## Task prompt:
Nothing but the lines from the one containing "(** Recording on" through the one containing "eexists. split; [reflexivity|]. split;", both included, should be given again, each exactly as written below.

## Record excerpts:
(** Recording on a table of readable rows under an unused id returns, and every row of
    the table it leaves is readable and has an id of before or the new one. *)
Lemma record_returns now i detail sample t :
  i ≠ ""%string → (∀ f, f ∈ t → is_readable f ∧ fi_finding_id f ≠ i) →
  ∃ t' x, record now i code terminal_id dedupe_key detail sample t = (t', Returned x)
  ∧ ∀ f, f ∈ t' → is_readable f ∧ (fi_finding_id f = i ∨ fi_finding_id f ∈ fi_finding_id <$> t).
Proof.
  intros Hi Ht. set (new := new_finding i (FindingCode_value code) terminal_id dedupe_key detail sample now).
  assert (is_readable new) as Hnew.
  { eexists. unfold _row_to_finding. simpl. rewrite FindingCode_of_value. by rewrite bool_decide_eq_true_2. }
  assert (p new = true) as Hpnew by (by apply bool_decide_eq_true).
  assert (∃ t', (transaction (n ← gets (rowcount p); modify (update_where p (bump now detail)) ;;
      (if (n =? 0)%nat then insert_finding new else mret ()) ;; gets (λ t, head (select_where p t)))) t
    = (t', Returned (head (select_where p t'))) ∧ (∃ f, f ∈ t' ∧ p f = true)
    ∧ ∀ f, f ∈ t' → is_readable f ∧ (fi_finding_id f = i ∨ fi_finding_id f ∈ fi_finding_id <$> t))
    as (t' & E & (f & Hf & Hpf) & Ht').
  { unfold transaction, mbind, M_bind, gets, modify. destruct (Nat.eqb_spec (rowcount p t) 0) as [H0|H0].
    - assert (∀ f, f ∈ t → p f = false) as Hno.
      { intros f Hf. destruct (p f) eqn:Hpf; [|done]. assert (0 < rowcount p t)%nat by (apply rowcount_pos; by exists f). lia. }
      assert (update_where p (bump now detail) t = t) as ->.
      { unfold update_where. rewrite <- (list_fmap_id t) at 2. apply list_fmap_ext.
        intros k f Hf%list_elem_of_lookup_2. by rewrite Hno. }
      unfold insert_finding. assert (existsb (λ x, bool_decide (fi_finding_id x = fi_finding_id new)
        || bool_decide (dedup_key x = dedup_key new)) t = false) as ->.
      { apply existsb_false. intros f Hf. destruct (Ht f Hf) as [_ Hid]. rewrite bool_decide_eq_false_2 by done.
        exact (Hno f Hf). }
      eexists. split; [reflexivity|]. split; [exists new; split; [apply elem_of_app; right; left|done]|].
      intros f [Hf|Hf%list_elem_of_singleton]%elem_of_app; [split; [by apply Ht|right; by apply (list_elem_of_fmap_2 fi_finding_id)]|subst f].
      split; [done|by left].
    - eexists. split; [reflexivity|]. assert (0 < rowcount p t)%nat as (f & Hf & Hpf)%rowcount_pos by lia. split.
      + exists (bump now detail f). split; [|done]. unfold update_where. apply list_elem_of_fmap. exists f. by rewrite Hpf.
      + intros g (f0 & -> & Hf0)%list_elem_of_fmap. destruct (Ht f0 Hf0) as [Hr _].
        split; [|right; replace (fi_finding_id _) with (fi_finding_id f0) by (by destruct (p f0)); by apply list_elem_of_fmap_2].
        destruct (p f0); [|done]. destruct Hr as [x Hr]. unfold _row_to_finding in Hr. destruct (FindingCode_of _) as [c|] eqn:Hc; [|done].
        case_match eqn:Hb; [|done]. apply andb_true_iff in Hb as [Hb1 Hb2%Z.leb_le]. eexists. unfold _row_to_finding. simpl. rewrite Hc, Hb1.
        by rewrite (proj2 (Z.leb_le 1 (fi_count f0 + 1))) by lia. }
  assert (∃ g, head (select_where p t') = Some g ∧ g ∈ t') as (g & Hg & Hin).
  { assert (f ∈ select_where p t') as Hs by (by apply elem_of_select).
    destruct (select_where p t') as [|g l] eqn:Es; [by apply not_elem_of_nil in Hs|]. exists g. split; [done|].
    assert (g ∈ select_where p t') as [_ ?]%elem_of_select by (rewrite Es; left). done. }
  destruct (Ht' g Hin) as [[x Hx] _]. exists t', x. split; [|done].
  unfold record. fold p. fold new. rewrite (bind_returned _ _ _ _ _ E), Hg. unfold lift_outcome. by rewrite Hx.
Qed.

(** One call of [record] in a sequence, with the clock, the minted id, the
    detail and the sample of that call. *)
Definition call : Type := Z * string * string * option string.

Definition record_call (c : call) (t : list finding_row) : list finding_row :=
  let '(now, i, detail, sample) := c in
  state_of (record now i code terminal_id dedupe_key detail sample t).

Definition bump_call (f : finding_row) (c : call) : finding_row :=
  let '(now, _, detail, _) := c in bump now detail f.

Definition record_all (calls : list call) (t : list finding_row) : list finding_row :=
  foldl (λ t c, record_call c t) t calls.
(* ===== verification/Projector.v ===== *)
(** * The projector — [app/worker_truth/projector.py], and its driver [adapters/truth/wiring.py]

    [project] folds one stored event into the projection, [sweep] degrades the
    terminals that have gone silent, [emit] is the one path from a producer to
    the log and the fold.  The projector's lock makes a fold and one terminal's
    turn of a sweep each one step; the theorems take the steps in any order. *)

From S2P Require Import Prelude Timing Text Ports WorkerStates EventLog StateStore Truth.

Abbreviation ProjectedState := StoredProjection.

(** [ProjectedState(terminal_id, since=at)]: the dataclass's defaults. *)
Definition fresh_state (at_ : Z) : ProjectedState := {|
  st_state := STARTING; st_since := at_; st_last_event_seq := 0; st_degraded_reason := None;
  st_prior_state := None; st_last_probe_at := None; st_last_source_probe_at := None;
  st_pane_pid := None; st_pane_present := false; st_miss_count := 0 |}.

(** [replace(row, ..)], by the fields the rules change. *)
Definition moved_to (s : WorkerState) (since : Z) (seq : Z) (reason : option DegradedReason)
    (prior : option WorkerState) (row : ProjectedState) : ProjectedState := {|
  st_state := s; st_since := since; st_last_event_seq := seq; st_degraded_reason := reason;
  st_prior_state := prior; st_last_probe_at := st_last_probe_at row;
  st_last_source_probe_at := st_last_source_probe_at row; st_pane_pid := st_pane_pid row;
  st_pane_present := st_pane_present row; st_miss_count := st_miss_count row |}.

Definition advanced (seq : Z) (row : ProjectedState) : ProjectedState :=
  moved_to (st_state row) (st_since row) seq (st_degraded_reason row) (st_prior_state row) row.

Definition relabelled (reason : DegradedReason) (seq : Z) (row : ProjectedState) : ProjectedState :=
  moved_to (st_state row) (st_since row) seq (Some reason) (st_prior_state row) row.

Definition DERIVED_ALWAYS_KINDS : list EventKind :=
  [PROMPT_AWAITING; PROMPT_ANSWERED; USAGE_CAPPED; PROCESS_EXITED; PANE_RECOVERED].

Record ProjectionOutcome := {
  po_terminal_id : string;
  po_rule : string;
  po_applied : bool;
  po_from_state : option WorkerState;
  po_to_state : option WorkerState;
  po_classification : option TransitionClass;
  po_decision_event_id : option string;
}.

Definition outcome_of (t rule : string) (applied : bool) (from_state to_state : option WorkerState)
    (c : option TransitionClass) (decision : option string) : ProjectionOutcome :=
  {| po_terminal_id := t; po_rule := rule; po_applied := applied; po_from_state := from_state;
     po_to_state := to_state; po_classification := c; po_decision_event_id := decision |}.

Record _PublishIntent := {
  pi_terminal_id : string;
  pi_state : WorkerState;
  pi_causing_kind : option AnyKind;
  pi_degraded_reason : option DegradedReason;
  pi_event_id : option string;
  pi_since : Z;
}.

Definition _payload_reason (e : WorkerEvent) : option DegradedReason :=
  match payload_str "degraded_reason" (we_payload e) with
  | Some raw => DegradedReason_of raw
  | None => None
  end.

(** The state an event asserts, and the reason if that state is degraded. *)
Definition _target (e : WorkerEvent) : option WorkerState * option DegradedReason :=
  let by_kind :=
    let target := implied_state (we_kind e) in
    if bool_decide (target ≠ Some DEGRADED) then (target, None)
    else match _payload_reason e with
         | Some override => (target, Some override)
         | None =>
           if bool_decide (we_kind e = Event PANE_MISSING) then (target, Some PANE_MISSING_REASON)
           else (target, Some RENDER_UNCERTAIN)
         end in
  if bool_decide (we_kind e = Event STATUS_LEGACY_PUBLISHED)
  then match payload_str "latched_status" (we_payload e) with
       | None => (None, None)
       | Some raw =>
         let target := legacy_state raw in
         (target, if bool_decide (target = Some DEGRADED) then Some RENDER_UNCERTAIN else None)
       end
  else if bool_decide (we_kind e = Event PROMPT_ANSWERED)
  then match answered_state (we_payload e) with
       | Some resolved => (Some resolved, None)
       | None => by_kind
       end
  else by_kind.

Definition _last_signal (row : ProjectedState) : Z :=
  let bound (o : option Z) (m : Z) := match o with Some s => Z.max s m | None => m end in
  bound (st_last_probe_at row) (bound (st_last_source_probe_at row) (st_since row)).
...
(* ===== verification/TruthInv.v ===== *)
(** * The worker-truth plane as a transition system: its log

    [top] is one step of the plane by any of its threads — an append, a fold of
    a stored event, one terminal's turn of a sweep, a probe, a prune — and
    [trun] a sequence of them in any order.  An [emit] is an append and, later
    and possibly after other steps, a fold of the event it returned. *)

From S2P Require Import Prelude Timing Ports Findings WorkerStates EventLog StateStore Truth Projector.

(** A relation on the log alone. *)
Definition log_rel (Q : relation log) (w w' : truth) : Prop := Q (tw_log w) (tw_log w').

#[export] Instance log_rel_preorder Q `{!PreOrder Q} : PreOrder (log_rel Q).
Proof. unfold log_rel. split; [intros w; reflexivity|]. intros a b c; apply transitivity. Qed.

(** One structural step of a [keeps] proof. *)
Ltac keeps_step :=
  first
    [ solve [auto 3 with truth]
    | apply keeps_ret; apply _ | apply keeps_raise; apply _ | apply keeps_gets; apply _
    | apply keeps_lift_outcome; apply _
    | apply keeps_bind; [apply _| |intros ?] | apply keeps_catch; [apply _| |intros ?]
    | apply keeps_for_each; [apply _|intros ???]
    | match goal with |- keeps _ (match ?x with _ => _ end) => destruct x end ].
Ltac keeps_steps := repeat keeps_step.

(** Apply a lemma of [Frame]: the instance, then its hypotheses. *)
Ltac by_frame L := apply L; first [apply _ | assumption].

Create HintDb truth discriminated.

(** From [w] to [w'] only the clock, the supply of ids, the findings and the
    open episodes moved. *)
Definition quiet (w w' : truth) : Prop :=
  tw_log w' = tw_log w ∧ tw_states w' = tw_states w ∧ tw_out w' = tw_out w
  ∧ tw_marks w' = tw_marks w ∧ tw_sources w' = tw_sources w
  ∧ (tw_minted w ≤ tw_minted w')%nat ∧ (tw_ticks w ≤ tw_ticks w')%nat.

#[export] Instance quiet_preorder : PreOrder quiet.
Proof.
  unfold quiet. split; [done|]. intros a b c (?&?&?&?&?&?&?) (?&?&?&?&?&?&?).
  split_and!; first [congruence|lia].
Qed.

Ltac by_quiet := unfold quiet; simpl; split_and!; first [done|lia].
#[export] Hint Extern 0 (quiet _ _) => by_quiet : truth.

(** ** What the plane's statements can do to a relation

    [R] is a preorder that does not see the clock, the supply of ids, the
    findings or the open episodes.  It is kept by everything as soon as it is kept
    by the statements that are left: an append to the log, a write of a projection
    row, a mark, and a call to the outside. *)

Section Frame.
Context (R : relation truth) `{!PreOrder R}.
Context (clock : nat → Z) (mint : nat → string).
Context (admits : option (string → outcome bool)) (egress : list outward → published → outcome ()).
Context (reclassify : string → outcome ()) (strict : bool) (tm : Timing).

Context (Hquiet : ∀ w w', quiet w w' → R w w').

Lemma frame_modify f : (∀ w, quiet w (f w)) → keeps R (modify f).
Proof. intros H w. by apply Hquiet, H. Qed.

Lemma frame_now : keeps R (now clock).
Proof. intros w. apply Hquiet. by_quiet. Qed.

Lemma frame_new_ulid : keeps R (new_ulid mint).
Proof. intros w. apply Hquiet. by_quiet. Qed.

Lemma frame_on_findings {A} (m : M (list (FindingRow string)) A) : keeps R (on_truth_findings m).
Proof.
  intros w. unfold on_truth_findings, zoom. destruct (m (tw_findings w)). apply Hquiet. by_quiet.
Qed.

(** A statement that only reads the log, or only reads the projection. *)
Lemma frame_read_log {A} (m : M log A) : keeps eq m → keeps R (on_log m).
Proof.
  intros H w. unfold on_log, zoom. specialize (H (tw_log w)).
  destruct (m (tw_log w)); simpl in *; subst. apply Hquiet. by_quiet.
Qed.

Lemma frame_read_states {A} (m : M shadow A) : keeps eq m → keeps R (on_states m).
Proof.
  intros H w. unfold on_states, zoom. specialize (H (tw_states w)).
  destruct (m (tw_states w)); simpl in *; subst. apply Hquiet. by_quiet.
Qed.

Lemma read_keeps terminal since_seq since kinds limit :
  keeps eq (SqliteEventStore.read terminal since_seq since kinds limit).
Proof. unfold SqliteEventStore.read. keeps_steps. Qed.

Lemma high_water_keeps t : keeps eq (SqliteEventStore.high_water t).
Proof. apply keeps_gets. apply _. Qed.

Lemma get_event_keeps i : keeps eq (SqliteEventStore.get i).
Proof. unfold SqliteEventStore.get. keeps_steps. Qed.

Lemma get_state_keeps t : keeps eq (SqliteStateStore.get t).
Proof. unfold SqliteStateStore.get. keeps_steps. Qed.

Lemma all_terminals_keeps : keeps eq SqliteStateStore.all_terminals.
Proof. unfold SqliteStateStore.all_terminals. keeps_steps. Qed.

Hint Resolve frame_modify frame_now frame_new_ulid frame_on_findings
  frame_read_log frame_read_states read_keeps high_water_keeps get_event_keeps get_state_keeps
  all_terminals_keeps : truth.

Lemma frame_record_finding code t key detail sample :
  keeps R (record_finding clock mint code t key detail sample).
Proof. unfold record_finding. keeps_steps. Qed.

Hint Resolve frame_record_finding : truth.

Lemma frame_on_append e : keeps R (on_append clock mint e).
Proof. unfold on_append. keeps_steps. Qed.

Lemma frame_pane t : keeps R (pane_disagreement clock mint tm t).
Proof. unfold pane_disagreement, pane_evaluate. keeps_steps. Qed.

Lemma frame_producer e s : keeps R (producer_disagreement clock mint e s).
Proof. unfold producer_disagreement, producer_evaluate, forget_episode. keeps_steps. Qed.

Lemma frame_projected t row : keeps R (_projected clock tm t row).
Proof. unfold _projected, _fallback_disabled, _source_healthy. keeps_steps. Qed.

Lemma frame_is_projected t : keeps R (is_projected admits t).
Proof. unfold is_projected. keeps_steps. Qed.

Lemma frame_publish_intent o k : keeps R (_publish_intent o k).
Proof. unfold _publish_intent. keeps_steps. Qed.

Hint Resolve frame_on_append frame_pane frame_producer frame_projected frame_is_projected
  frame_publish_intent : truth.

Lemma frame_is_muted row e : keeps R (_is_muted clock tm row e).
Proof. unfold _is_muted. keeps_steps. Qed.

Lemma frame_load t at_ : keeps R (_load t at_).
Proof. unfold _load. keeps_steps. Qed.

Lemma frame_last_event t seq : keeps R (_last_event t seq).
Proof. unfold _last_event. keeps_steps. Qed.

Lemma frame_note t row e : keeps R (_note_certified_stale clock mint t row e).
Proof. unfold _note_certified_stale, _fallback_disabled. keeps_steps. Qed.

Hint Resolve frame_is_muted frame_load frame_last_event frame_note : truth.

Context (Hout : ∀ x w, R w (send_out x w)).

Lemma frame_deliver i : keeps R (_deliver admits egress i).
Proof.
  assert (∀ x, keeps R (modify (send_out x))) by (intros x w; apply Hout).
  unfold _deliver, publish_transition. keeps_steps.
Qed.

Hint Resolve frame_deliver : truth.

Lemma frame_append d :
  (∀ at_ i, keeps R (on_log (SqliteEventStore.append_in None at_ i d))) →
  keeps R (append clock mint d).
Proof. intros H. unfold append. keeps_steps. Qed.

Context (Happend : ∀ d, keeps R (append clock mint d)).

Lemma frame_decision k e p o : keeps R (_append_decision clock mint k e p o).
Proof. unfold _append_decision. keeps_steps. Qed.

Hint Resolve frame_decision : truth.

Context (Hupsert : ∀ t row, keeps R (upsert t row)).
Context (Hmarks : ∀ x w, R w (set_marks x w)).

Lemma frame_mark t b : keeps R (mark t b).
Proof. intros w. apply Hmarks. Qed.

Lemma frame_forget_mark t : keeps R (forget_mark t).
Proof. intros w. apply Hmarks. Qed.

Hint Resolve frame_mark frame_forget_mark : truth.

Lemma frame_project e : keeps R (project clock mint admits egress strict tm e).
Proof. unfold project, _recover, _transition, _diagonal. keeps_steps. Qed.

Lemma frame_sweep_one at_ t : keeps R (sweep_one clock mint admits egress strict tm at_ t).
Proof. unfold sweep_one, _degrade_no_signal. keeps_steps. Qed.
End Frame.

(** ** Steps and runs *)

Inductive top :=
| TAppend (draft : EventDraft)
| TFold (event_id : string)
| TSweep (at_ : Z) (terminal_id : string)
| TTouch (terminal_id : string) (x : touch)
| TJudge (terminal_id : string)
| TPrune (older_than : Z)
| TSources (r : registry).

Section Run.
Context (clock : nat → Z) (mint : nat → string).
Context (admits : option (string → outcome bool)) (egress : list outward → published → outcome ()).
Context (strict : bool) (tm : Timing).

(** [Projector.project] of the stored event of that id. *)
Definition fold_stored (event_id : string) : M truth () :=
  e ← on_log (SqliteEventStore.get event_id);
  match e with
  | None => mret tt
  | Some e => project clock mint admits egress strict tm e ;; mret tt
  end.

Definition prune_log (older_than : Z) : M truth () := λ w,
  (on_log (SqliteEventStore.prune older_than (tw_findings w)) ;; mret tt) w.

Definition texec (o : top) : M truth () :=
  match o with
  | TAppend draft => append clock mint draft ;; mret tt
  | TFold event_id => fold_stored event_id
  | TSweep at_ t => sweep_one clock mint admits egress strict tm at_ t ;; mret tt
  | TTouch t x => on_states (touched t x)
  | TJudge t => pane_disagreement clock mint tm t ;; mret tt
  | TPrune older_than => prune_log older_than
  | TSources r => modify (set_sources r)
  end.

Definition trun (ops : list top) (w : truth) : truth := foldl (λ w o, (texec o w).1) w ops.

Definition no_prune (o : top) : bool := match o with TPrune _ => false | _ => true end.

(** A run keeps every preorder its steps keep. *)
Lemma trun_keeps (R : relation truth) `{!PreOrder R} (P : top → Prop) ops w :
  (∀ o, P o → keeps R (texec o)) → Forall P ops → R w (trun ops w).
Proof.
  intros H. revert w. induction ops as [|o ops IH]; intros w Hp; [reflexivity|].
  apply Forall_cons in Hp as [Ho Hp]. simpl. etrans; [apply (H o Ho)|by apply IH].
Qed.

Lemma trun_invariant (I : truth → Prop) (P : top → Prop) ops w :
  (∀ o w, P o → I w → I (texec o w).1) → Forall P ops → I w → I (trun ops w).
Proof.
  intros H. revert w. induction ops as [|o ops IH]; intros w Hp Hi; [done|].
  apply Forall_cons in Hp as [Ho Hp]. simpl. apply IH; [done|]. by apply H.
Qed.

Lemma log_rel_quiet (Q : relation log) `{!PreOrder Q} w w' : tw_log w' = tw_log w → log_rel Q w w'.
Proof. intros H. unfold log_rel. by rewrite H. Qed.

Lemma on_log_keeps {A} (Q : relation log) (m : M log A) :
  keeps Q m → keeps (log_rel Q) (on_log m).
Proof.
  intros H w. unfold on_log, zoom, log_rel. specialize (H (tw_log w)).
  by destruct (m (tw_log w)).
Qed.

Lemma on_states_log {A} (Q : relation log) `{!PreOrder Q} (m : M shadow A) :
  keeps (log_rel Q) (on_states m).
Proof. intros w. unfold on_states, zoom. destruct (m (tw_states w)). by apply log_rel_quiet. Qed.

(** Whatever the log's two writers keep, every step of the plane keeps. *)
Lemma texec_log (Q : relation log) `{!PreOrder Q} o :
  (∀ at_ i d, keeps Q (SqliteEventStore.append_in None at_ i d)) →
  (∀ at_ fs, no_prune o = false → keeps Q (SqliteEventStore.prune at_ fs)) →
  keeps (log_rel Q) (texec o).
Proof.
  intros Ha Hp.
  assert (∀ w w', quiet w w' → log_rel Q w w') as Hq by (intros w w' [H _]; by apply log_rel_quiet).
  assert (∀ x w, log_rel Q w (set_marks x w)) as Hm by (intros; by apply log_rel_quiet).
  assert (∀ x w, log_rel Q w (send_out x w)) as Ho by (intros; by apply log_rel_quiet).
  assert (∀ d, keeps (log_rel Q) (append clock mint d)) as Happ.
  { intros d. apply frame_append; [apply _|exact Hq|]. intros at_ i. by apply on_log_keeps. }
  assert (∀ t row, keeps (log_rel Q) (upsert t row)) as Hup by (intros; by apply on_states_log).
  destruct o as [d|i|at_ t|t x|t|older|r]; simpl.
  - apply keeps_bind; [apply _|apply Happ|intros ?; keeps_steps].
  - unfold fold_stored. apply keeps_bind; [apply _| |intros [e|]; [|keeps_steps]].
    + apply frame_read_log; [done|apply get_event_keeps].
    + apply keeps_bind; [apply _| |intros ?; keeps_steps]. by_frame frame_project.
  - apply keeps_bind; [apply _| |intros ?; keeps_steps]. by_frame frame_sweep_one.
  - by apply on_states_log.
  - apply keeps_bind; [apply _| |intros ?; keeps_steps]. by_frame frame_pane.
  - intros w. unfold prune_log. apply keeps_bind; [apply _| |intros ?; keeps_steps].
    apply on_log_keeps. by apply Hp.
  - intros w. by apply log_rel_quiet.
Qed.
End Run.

## Answer for the task:
(** Recording on a table of readable rows under an unused id returns, and every row of
    the table it leaves is readable and has an id of before or the new one. *)
Lemma record_returns now i detail sample t :
  i ≠ ""%string → (∀ f, f ∈ t → is_readable f ∧ fi_finding_id f ≠ i) →
  ∃ t' x, record now i code terminal_id dedupe_key detail sample t = (t', Returned x)
  ∧ ∀ f, f ∈ t' → is_readable f ∧ (fi_finding_id f = i ∨ fi_finding_id f ∈ fi_finding_id <$> t).
Proof.
  intros Hi Ht. set (new := new_finding i (FindingCode_value code) terminal_id dedupe_key detail sample now).
  assert (is_readable new) as Hnew.
  { eexists. unfold _row_to_finding. simpl. rewrite FindingCode_of_value. by rewrite bool_decide_eq_true_2. }
  assert (p new = true) as Hpnew by (by apply bool_decide_eq_true).
  assert (∃ t', (transaction (n ← gets (rowcount p); modify (update_where p (bump now detail)) ;;
      (if (n =? 0)%nat then insert_finding new else mret ()) ;; gets (λ t, head (select_where p t)))) t
    = (t', Returned (head (select_where p t'))) ∧ (∃ f, f ∈ t' ∧ p f = true)
    ∧ ∀ f, f ∈ t' → is_readable f ∧ (fi_finding_id f = i ∨ fi_finding_id f ∈ fi_finding_id <$> t))
    as (t' & E & (f & Hf & Hpf) & Ht').
  { unfold transaction, mbind, M_bind, gets, modify. destruct (Nat.eqb_spec (rowcount p t) 0) as [H0|H0].
    - assert (∀ f, f ∈ t → p f = false) as Hno.
      { intros f Hf. destruct (p f) eqn:Hpf; [|done]. assert (0 < rowcount p t)%nat by (apply rowcount_pos; by exists f). lia. }
      assert (update_where p (bump now detail) t = t) as ->.
      { unfold update_where. rewrite <- (list_fmap_id t) at 2. apply list_fmap_ext.
        intros k f Hf%list_elem_of_lookup_2. by rewrite Hno. }
      unfold insert_finding. assert (existsb (λ x, bool_decide (fi_finding_id x = fi_finding_id new)
        || bool_decide (dedup_key x = dedup_key new)) t = false) as ->.
      { apply existsb_false. intros f Hf. destruct (Ht f Hf) as [_ Hid]. rewrite bool_decide_eq_false_2 by done.
        exact (Hno f Hf). }
      eexists. split; [reflexivity|]. split; [exists new; split; [apply elem_of_app; right; left|done]|].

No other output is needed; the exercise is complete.